The Nucleolus and Cell Growth Control

RNA/protein (RNP) bodies are a fascinating class of intracellular organelles involved in a wide range of fundamental biological processes. Unlike conventional organelles, which are bound by a lipid membrane, RNP bodies are non membrane bound structures that self-assemble from a soluble pool of RNA and protein components. The functional significance of the assembly of RNA and protein into these large-scale structures, consisting of thousands of individual molecules, remains poorly understood. Our studies in several model systems suggest that RNP bodies represent a liquid-like state of biological matter. This has shed light on our understanding of the biophysical control of their size, shape, and internal dynamics. Moreover, the liquid properties may underly their function as dynamic micro-reactors, concentrating RNA and protein reactants within a small cytoplasmic volume, but maintaining their high mobility to facilitate rapid RNA processing.

Our work involves developing a detailed understanding of the structure/function relationship of RNP bodies, and the consequences for fundamental biological processes. We are particularly interest in the nucleolus, a nuclear RNP body. Nucleoli play a critical biological role by providing large numbers of ribosomes necessary for sustained cell growth, explaining their importance in processes ranging from embryonic development to oncogenesis. However, we understand very little about nucleolar structure, and how this structure facilities its function as a micro-reactor for ribosome subunit assembly. How do the transiently interacting nucleolar components assemble into a coherent structure, with defined size and shape? Does the collective liquid behavior of nucleoli play a role in ribosome subunit processing and cell growth?

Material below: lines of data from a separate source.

Lemma cloning_dir_step i u u' : cloning_dir i u -> i < 1024 -> sys_ok u' ->
  mm_limit (frames u') = mm_limit (frames u) ->
  (forall m, 0 <= m -> is_free (frames u') m = true -> is_free (frames u) m = true) ->
  (forall pa, 0 <= pa -> is_free (frames u) (pa / 4096) = false -> pa <> ND + 4 * i ->
     rd (pmem u') pa = rd (pmem u) pa) ->
  dir_entry_cloned s u' D ND i ->
  (forall j, 0 <= j < 1024 -> has_page s D i j = true -> is_free (frames u) (frame_number u' ND i j) = true) ->
  (has_table s D i = true -> is_free (frames u) (table_of u' ND i / 4096) = true) ->
  (forall m, 0 <= m -> is_free (frames u) m = true -> is_free (frames u') m = false ->
     has_table s D i = true /\
     (m = table_of u' ND i / 4096 \/ exists j, 0 <= j < 1024 /\ has_page s D i j = true /\ frame_number u' ND i j = m)) ->
  at_least (frame_free u') (tables_from s D (i + 1) + n) -> cloning_dir (i + 1) u'.
Proof using All.
  intros Hc Hi Hs' Hlim Hfree Hmem Hnew Hpg Htb Hnt Hfr. pose proof Hc as [Hr Hext HN Hdone Hapart Htabs Htk Htodo _].
  assert (forall m, 0 <= m -> is_free (frames u) m = false -> is_free (frames u') m = false) as Hfree'.
  { intros m Hm E. destruct (is_free (frames u') m) eqn:E'; [|done]. apply Hfree in E'; [congruence|done]. }
  assert (forall k, 0 <= k < i -> table_of u' ND k = table_of u ND k /\ dir_entry_cloned s u' D ND k /\
    (forall j, 0 <= j < 1024 -> has_table s D k = true -> frame_number u' ND k j = frame_number u ND k j)) as Hkept
    by (intros k Hk; by apply (dir_entry_kept i u u' k)).
  assert (forall k j, 0 <= k < i -> 0 <= j < 1024 -> has_page s D k j = true ->
    is_free (frames u) (frame_number u ND k j) = false) as Hpt
    by (intros k j Hk; by apply cloned_taken, Hdone).
  assert (forall k, 0 <= k < i -> has_table s D k = true ->
    is_free (frames u) (table_of u ND k / 4096) = false) as Htt by (intros k Hk; by apply cloned_taken, Hdone).
  pose proof page_has_table as Hpht.
  split; [lia| | | | | | | |done].
  - split; [done|rewrite Hlim; apply Hext| |].
    + intros m Hm E. by apply Hext, Hfree.
    + intros pa H0 Hpa. rewrite <- (ex_mem _ _ _ Hext) by done. apply Hmem; [done| |].
      * destruct (is_free (frames u) (pa / 4096)) eqn:E; [|done].
        apply Hext in E; [congruence|by apply div_nonneg].
      * intros ->. rewrite frame_word in Hpa by (done || lia). cbn [frames set_pmem Virtual.upd_pte] in Hpa. congruence.
  - apply Hfree'; [apply div_nonneg; lia|done].
  - intros k Hk. destruct (decide (k = i)) as [->|]; [done|]. apply Hkept. lia.
  - intros k k' j j' Hk Hk' Hne Hj Hj' Hp Hp'.
    destruct (decide (k = i)) as [->|], (decide (k' = i)) as [->|]; [done|..].
    + rewrite (proj2 (proj2 (Hkept k' ltac:(lia)))) by eauto. intros E.
      specialize (Hpg j Hj Hp). rewrite E, Hpt in Hpg by (done || lia). done.
    + rewrite (proj2 (proj2 (Hkept k ltac:(lia)))) by eauto. intros E.
      specialize (Hpg j' Hj' Hp'). rewrite <- E, Hpt in Hpg by (done || lia). done.
    + rewrite (proj2 (proj2 (Hkept k ltac:(lia)))), (proj2 (proj2 (Hkept k' ltac:(lia)))) by eauto.
      apply Hapart; (done || lia).
  - intros k k' j Hk Hk' Hj Hp Hh E.
    destruct (decide (k = i)) as [->|], (decide (k' = i)) as [->|].
    + destruct Hnew as [_ _ _ _ Ht _]. apply andb_true_iff in Hp as [_ Hp].
      destruct (cloned_page _ _ _ _ j _ (Ht Hh) Hj Hp) as (P & _ & _ & HPN & EP & _).
      unfold frame_number in E. congruence.
    + specialize (Hpg j Hj Hp). rewrite E, (proj1 (Hkept k' ltac:(lia))), Htt in Hpg by (done || lia). done.
    + specialize (Htb Hh). rewrite <- E, (proj2 (proj2 (Hkept k ltac:(lia)))), Hpt in Htb by (eauto || lia). done.
    + rewrite (proj2 (proj2 (Hkept k ltac:(lia)))), (proj1 (Hkept k' ltac:(lia))) in E by eauto.
      revert E. apply Htabs; (done || lia).
  - intros m Hm Hms Hmu. destruct (is_free (frames u) m) eqn:Em.
    + right. exists i. split; [lia|]. by apply Hnt.
    + destruct (Htk m Hm Hms Em) as [->|(k & Hk & Hhk & Hcase)]; [by left|right]. exists k. split; [lia|].
      split; [done|]. destruct (Hkept k Hk) as (Et & _ & Efn). rewrite Et.
      destruct Hcase as [?|(j & Hj & Hpj & Ej)]; [by left|right]. exists j. by rewrite Efn.
  - intros k Hk. rewrite Hmem; [apply Htodo; lia|lia| |lia]. by rewrite frame_word by (done || lia).
Qed.

Lemma no_table_no_page k j : has_table s D k = false -> has_page s D k j = false.
Proof. unfold has_page. by intros ->. Qed.

(** An entry that is absent or shared. *)
Lemma plain_entry u i w : cloning_dir i u -> has_table s D i = false ->
  w = (if pt_present (rd (pmem s) (D + 4 * i)) then rd (pmem s) (D + 4 * i) else 0) ->
  rd (pmem u) (ND + 4 * i) = w -> dir_entry_cloned s u D ND i.
Proof.
  intros Hc Hh -> E. split; rewrite ?Hh; try done.
  - intros Hp. by rewrite Hp in E.
  - intros Hp _. by rewrite Hp in E.
  - intros j _. by rewrite no_table_no_page.
Qed.

Lemma table_entry u u' i N : cloning_dir i u -> i < 1024 -> has_table s D i = true ->
  table_step ND i (rd (pmem s) (D + 4 * i)) N u u' -> dir_entry_cloned s u' D ND i /\
  (forall j, 0 <= j < 1024 -> has_page s D i j = true -> is_free (frames u) (frame_number u' ND i j) = true) /\
  (forall m, 0 <= m -> is_free (frames u) m = true -> is_free (frames u') m = false ->
     m = table_of u' ND i / 4096 \/
     exists j, 0 <= j < 1024 /\ has_page s D i j = true /\ frame_number u' ND i j = m).
Proof using All.
  intros Hc Hi Hh [Hsys Hlim Hfree Hfresh Hent Htc Htkn Hrest]. pose proof Hc as [Hr Hext HN Hdone _ _ _ _ _].
  pose proof Hfresh as (HNa & HNr' & HNf' & HNt & HNk).
  assert (table_of u' ND i = N) as ET by (unfold table_of, page_of; rewrite Hent; by apply entry_split; [|lia]).
  destruct Hsp as [_ Htabs]. destruct (Htabs i ltac:(lia) Hh) as [_ Htok].
  destruct (page_of_aligned (rd (pmem s) (D + 4 * i))) as (HTa & HTr & _);
    [apply rd_range, (vo_words _ _ (vw_ok _ _ (so_vm _ _ Hs)))|].
  assert (forall j, 0 <= j < 1024 -> rd (pmem u) (table_of s D i + 4 * j) = rd (pmem s) (table_of s D i + 4 * j)) as HT.
  { intros j Hj. apply (space_word i); [done|unfold table_of; lia|]. exact (frame_word_used (table_of s D i) j HTa Hj (proj1 Htok)). }
  assert (forall j, 0 <= j < 1024 -> has_page s D i j = true ->
    is_free (frames u) (frame_number u' ND i j) = true) as Hpages.
  { intros j Hj [_ Hp]%andb_true_iff. unfold frame_number. rewrite ET.
    destruct (cloned_page _ _ _ _ j _ Htc Hj) as (P & _ & (_ & _ & HPf & _) & _ & -> & _); [|done].
    fold (table_of s D i). by rewrite HT. }
  split_and!; [|done|]; cycle 1.
  { intros m Hm Hmu Hmu'. rewrite ET. unfold frame_number. rewrite ET.
    destruct (Htkn m Hm Hmu Hmu') as [->|(k & Hk & Hpk & Ek)]; [by left|right]. exists k.
    split_and!; [lia|lia| |done]. fold (table_of s D i) in Hpk. unfold has_page. by rewrite Hh, <- HT. }
  split; rewrite ?ET; try done.
  - intros Hp. unfold has_table in Hh. by rewrite Hp in Hh.
  - intros _ Hsh. unfold has_table in Hh. by rewrite Hsh, andb_false_r in Hh.
  - intros _. split; [|congruence]. split_and!; try done; try lia. apply Hext; [apply div_nonneg; lia|done].
  - intros _. apply (table_cloned_transport u u' s u' (table_of s D i)); try done.
    + unfold table_of. lia.
    + intros pa. by apply (space_word i).
    + intros m Hm E. by apply Hext.
  - intros j Hj Hp E. specialize (Hpages j Hj Hp). congruence.
Qed.

Notation dir_t := (mkPgdir D (kernelstart + 4096 * d)).
Notation new_t := (mkPgdir ND (kernelstart + 4096 * nd)).

Lemma dir_slots i u : cloning_dir i u -> slot_maps u d D /\ slot_maps u nd ND.
Proof using Hs Hd Hnd Hnd0 HNal HNr Hbase.
  intros [_ Hext _ _ _ _ _ _ _]. split; (eapply ext_slot; [exact Hbase|exact Hext|]).
  - by apply slot_maps_other.
  - by apply slot_maps_upd.
Qed.

(** The three kinds of rounds. *)
Lemma dir_round_table i u : at_least (slot_free kpt base) 4 -> cloning_dir i u -> i < 1024 ->
  has_table s D i = true ->
  wp (clone_dir_entry kpt dir_t new_t i) (fun c u' => c = Continue (i + 1) /\ cloning_dir (i + 1) u') u.
Proof using All.
  intros Hsl Hc Hi Hh. pose proof Hc as [Hr Hext HN Hdone _ _ Htk Htodo Hfr]. pose proof (ex_sys _ _ _ Hext) as Hu.
  destruct (dir_slots i u Hc) as [Hud Hund]. pose proof (dir_entry_word i u i Hc ltac:(lia)) as ED.
  destruct (slot_maps_aligned _ s d D (so_vm _ _ Hs) Hd) as [HDa HDr].
  destruct Hsp as [HD Htabs]. destruct (Htabs i ltac:(lia) Hh) as [Hbig Htok].
  destruct (page_of_aligned (rd (pmem s) (D + 4 * i))) as (HTa & HTr & _);
    [apply rd_range, (vo_words _ _ (vw_ok _ _ (so_vm _ _ Hs)))|]. fold (table_of s D i) in HTa, HTr.
  assert (forall j, 0 <= j < 1024 -> rd (pmem u) (table_of s D i + 4 * j) = rd (pmem s) (table_of s D i + 4 * j)) as HT.
  { intros j Hj. apply (space_word i); [done|lia|]. exact (frame_word_used _ j HTa Hj (proj1 Htok)). }
  assert (table_ok kpt u (table_of s D i)) as Htok'.
  { destruct Htok as [H1 H2]. split; [apply (ext_used kpt base); [done|lia|done]|].
    intros j Hj. rewrite HT by done. intros Hp. apply (ext_used kpt base); [done| |by apply H2].
    destruct (page_of_aligned (rd (pmem s) (table_of s D i + 4 * j))) as (_ & ? & _);
      [apply rd_range, (vo_words _ _ (vw_ok _ _ (so_vm _ _ Hs)))|lia]. }
  pose proof Hh as [Hp Hnsh%negb_true_iff]%andb_true_iff.
  rewrite tables_from_step, Hh in Hfr by done.
  destruct (clone_table_entry_ok u d D nd ND i (tables_from s D (i + 1) + n)) as (u' & N & E & Hstep & Hfr');
    rewrite ?ED; try done; try lia.
  - apply (ext_used kpt base); [done|lia|done].
  - split; [done|apply dir_not_kpt].
  - apply Htodo. lia.
  - by apply (ext_slots kpt base).
  - fold (table_of s D i). by rewrite (pages_from_agree s u), Nat.add_assoc.
  - rewrite ED in Hstep. apply wp_Ok. eexists _, _. split; [exact E|]. split; [done|].
    destruct (table_entry u u' i N Hc Hi Hh Hstep) as (Hent & Hpg & Htaken).
    apply (cloning_dir_step i u u'); try done; try apply Hstep; [|by intros; split; [|apply Htaken]].
    intros _. pose proof (ts_fresh _ _ _ _ _ _ Hstep) as (HNa' & HNr' & HNf' & _).
    replace (table_of u' ND i) with N; [done|]. unfold table_of, page_of. rewrite (ts_entry _ _ _ _ _ _ Hstep).
    symmetry. by apply entry_split; [|lia].
Qed.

To address these questions, my lab is taking a novel biophysical approach using several model systems, including Xenopus frog oocytes, and the genetically tractable and optically transparent worm C.elegans. Our work in the frog system aims to build a detailed biophysical understanding of the nonequilibrium material properties of nucleoli, and how these properties facilitate ribosome subunit assembly. This complements our work in the worm where we are using 3D confocal imaging and custom image analysis algorithms to dissect the role of these biophysical properties in cell growth control within the context of a developing multicellular organism.